## What the task requires
Each line from the start of the data below through the one containing "(forall j, j ∈ jj ->" must be reproduced exactly.

## Records provided
(** ** The shape of the result *)

(** C6, for a time step that labels one row.  When the profile name labels
    one column the result is a scalar; when it labels several, the result is
    the sequence of their cells in column order; either way every number is
    multiplied by the scale factor.  [jj] lists the columns that carry the
    profile name, in increasing order. *)
Theorem get_time_step_value_shape (σ : store) (self : DFData) (t : DataFrame)
    (ts pn : label) (s : number) (i : nat) (jj : list nat) :
  σ !! df self = Some t ->
  (forall i', index t !! i' = Some ts <-> i' = i) ->
  StronglySorted lt jj ->
  (forall j, j ∈ jj <-> columns t !! j = Some pn) ->
  jj <> [] ->
  (forall j, j ∈ jj -> is_num (cell_at t (i, j)) = true) ->
  (get_time_step_value self ts pn s σ).2 =
    Ok (match jj with
        | [j] => Scalar (scale_cell (float_of s) (cell_at t (i, j)))
        | _ => Array1 (map (fun j => scale_cell (float_of s) (cell_at t (i, j))) jj)
        end).
Proof.
  intros Hσ Hi Hsorted Hjj Hne Hnum.
  rewrite (get_time_step_value_result _ _ t) by exact Hσ.
  rewrite loc_cases. rewrite (positions_single _ _ _ Hi), (positions_unique _ _ _ Hsorted Hjj).
  destruct jj as [|j [|j' jj]]; [congruence | |].
  - rewrite mul_cell_num; [reflexivity | apply Hnum; left].
  - rewrite imul_1d_numeric.
    + unfold values_1d. now rewrite !map_map.
    + apply values_1d_numeric. intros p Hp.
      apply (elem_of_row_positions i (j :: j' :: jj)) in Hp.
      destruct p as [a b], Hp as [Ha Hb]; simpl in *. subst a. now apply Hnum.
Qed.

(** ** The string representation *)

Lemma append_assoc (a b c : string) : (a ++ b) ++ c = a ++ b ++ c.
Proof.
  induction a as [|ch a IH]; [reflexivity|].
  change (String ch ((a ++ b) ++ c) = String ch (a ++ b ++ c)). now rewrite IH.
Qed.

Lemma append_empty_r (a : string) : a ++ "" = a.
Proof.
  induction a as [|ch a IH]; [reflexivity|].
  change (String ch (a ++ "") = String ch a). now rewrite IH.
Qed.

(** C7.  [__repr__] returns a string that contains the class name, the
    number of rows and the number of columns.  The column labels, as numpy
    prints them, are appended after a colon when there are at most 10
    columns, and nothing is appended when there are more.  The string is a
    function of the table: any call that finds the same table returns it. *)
Theorem repr_describes_table (σ : store) (self : DFData) (t : DataFrame) :
  σ !! df self = Some t ->
  let nrows := fmt_d (length (index t)) in
  let ncols := fmt_d (length (columns t)) in
  let summary := class_name ++ " with " ++ nrows ++ " rows and " ++ ncols ++ " columns" in
  exists s,
    __repr__ self σ = (σ, Ok s)
    /\ contains class_name s /\ contains nrows s /\ contains ncols s
    /\ (length (columns t) <= 10 -> s = summary ++ ": " ++ ndarray_str (columns t))
    /\ (10 < length (columns t) -> s = summary)
    /\ (forall σ', σ' !! df self = Some t -> (__repr__ self σ').2 = Ok s).
Proof.
  intros Hσ nrows ncols summary.
  set (suffix := if Nat.leb (length (columns t)) 10
                 then ": " ++ ndarray_str (columns t) else "").
  assert (forall σ', σ' !! df self = Some t ->
                     __repr__ self σ' = (σ', Ok (summary ++ suffix))) as Hrun.
  { intros σ' Hσ'. run Hσ'. subst suffix.
    destruct (Nat.leb (length (columns t)) 10); [reflexivity | now rewrite append_empty_r]. }
  exists (summary ++ suffix). split; [now apply Hrun|].
  split; [|split; [|split; [|split; [|split]]]].
  - exists "", (" with " ++ nrows ++ " rows and " ++ ncols ++ " columns" ++ suffix).
    subst summary. now rewrite !append_assoc.
  - exists (class_name ++ " with "), (" rows and " ++ ncols ++ " columns" ++ suffix).
    subst summary. now rewrite !append_assoc.
  - exists (class_name ++ " with " ++ nrows ++ " rows and "), (" columns" ++ suffix).
    subst summary. now rewrite !append_assoc.
  - intros Hle. subst suffix. apply Nat.leb_le in Hle. now rewrite Hle.
  - intros Hgt. subst suffix. apply Nat.leb_gt in Hgt. now rewrite Hgt, append_empty_r.
  - intros σ' Hσ'. now rewrite (Hrun σ' Hσ').
Qed.
(** * Uniphier ALSA audio HAL (audio_hw.c): output stream write path

    A shallow embedding of the output-stream half of [audio_hw.c] and the
    properties of its write path, standby life cycle, threshold controller
    and presentation position.

    Conventions of the embedding.
    - Machine integers are [Z] with the conversions written out.  [int] and
      [unsigned int] have 32 bits, [uint64_t] and [int64_t] have 64;
      [long], [size_t] and [ssize_t] have the width of the ABI the module
      is built for, 32 or 64 bits, a constant of the build.
    - The file is compiled without [ALWAYS_ALSA_OPEN]; the embedding follows
      the branches of that build.
    - Calls into tinyalsa, the resampler, the audio router, [malloc]/[free]
      and [usleep] are recorded, in program order, in an effect log.  What
      the libraries answer is an input of each entry point.
    - The entry points take both mutexes around their bodies; the embedding
      is of one entry point running at a time, which is what the locks
      give.
    - A function returns [None] where the C code dereferences a NULL
      pointer or runs a loop that cannot end.  Division is [Z]'s; the
      properties of calls that divide assume the divisor is not zero. *)

From Stdlib Require Import ZArith Lia List Bool String.
From stdpp Require Import base option list gmap.

Local Open Scope Z_scope.

(** ** Machine integers *)

Definition wrap_unsigned (w : Z) (z : Z) : Z := z mod 2 ^ w.
Definition wrap_signed (w : Z) (z : Z) : Z :=
  (z + 2 ^ (w - 1)) mod 2 ^ w - 2 ^ (w - 1).

Definition to_int (z : Z) : Z := wrap_signed 32 z.
Definition to_uint (z : Z) : Z := wrap_unsigned 32 z.
Definition to_uint64 (z : Z) : Z := wrap_unsigned 64 z.
Definition to_int64 (z : Z) : Z := wrap_signed 64 z.

Definition INT_MIN : Z := - 2 ^ 31.
Definition INT_MAX : Z := 2 ^ 31 - 1.

(** C's conversion of a scalar to [bool]. *)
Definition nonzero (z : Z) : bool := negb (z =? 0).

(** ** Constants of the platform headers *)

(** errno.h *)
Definition ENOMEM : Z := 12.
Definition EPIPE : Z := 32.

(** system/audio.h *)
Definition AUDIO_DEVICE_OUT_SPEAKER : Z := 0x2.
Definition AUDIO_DEVICE_OUT_WIRED_HEADSET : Z := 0x4.
Definition AUDIO_DEVICE_OUT_WIRED_HEADPHONE : Z := 0x8.
Definition AUDIO_DEVICE_OUT_BLUETOOTH_SCO : Z := 0x10.
Definition AUDIO_DEVICE_OUT_BLUETOOTH_SCO_HEADSET : Z := 0x20.
Definition AUDIO_DEVICE_OUT_BLUETOOTH_SCO_CARKIT : Z := 0x40.
Definition AUDIO_DEVICE_OUT_ALL_SCO : Z :=
  Z.lor AUDIO_DEVICE_OUT_BLUETOOTH_SCO
    (Z.lor AUDIO_DEVICE_OUT_BLUETOOTH_SCO_HEADSET
       AUDIO_DEVICE_OUT_BLUETOOTH_SCO_CARKIT).
Definition AUDIO_DEVICE_OUT_ANLG_DOCK_HEADSET : Z := 0x800.
Definition AUDIO_DEVICE_BIT_IN : Z := 0x80000000.
Definition AUDIO_DEVICE_IN_BUILTIN_MIC : Z := Z.lor AUDIO_DEVICE_BIT_IN 0x4.
Definition AUDIO_CHANNEL_OUT_STEREO : Z := 0x3.
Definition AUDIO_FORMAT_PCM_16_BIT : Z := 0x1.
Definition AUDIO_FORMAT_PCM_8_BIT : Z := 0x2.
Definition AUDIO_FORMAT_PCM_32_BIT : Z := 0x3.
Definition AUDIO_FORMAT_PCM_8_24_BIT : Z := 0x4.

(** [audio_bytes_per_sample] of system/audio.h, on the linear PCM formats. *)
Definition audio_bytes_per_sample (format : Z) : Z :=
  if (format =? AUDIO_FORMAT_PCM_32_BIT) || (format =? AUDIO_FORMAT_PCM_8_24_BIT)
  then 4
  else if format =? AUDIO_FORMAT_PCM_16_BIT then 2
  else if format =? AUDIO_FORMAT_PCM_8_BIT then 1
  else 0.

(** ** Constants fixed by the build

    [audio_hw.c] uses these macros and does not define them; they come from
    the build flags of the board.  [LONG_BIT] is the width of [long],
    [size_t] and [ssize_t] in the ABI of the build. *)
Record build_config := {
  LONG_BIT : Z;
  OUT_PERIOD_SIZE : Z;
  OUT_SHORT_PERIOD_COUNT : Z;
  OUT_LONG_PERIOD_COUNT : Z;
  NUM_OF_CHANNELS : Z;
  OUT_SAMPLING_RATE : Z;
  PCM_CARD : Z;
  PCM_DEVICE : Z
}.

(** ** Data model *)

Inductive out_buffer_type :=
| OUT_BUFFER_TYPE_UNKNOWN
| OUT_BUFFER_TYPE_SHORT
| OUT_BUFFER_TYPE_LONG.

Inductive orientation_t :=
| ORIENTATION_LANDSCAPE
| ORIENTATION_PORTRAIT
| ORIENTATION_SQUARE
| ORIENTATION_UNDEFINED.

Inductive pcm_format := PCM_FORMAT_S16_LE | PCM_FORMAT_S32_LE.

#[global] Instance out_buffer_type_eq_dec : EqDecision out_buffer_type.
Proof. solve_decision. Defined.
#[global] Instance orientation_eq_dec : EqDecision orientation_t.
Proof. solve_decision. Defined.
#[global] Instance pcm_format_eq_dec : EqDecision pcm_format.
Proof. solve_decision. Defined.

(** tinyalsa's [struct pcm_config]; every count is an [unsigned int]. *)
Record pcm_config_t := {
  channels : Z;
  rate : Z;
  period_size : Z;
  period_count : Z;
  format : pcm_format;
  start_threshold : Z
}.

#[global] Instance pcm_config_eq_dec : EqDecision pcm_config_t.
Proof. solve_decision. Defined.

(** tinyalsa's [struct pcm], as far as the HAL can see it: the descriptor.
    [pcm_is_ready] is [fd >= 0]; [pcm_open] never returns NULL, a failed
    open returns a handle that is not ready.  [pcm_close] ends the life of
    a handle: a later use of it has no defined result. *)
Record pcm_t := { pcm_fd : Z }.

#[global] Instance pcm_eq_dec : EqDecision pcm_t.
Proof. solve_decision. Defined.

Definition bad_pcm : pcm_t := {| pcm_fd := -1 |}.
Definition pcm_is_ready (p : pcm_t) : bool := 0 <=? pcm_fd p.

(** Addresses of heap objects. *)
Abbreviation addr := nat (only parsing).

Record timespec := { tv_sec : Z; tv_nsec : Z }.

(** [struct stream_out].  A pointer field is an [option]: [None] is NULL.
    [pcm_config] points to the global [pcm_config_out] or is NULL; the
    global is written once, in [adev_open], so the field holds the value
    pointed to.  The function table [stream], the mutex and the back
    pointer [dev] (there is one device) carry no data. *)
Record stream_out := {
  pcm : option pcm_t;
  pcm_config : option pcm_config_t;
  standby : bool;
  written : Z;
  resampler : option addr;
  buffer : option addr;
  buffer_frames : Z;
  write_threshold : Z;
  cur_write_threshold : Z;
  buffer_type : out_buffer_type
}.

(** [struct audio_device].  [active_out] is the address of a stream. *)
Record audio_device := {
  out_device : Z;
  in_device : Z;
  adev_standby : bool;
  mic_mute : bool;
  orientation : orientation_t;
  screen_off : bool;
  active_out : option addr
}.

## Completed exercise
(** ** The shape of the result *)

(** C6, for a time step that labels one row.  When the profile name labels
    one column the result is a scalar; when it labels several, the result is
    the sequence of their cells in column order; either way every number is
    multiplied by the scale factor.  [jj] lists the columns that carry the
    profile name, in increasing order. *)
Theorem get_time_step_value_shape (σ : store) (self : DFData) (t : DataFrame)
    (ts pn : label) (s : number) (i : nat) (jj : list nat) :
  σ !! df self = Some t ->
  (forall i', index t !! i' = Some ts <-> i' = i) ->
  StronglySorted lt jj ->
  (forall j, j ∈ jj <-> columns t !! j = Some pn) ->
  jj <> [] ->
  (forall j, j ∈ jj -> is_num (cell_at t (i, j)) = true) ->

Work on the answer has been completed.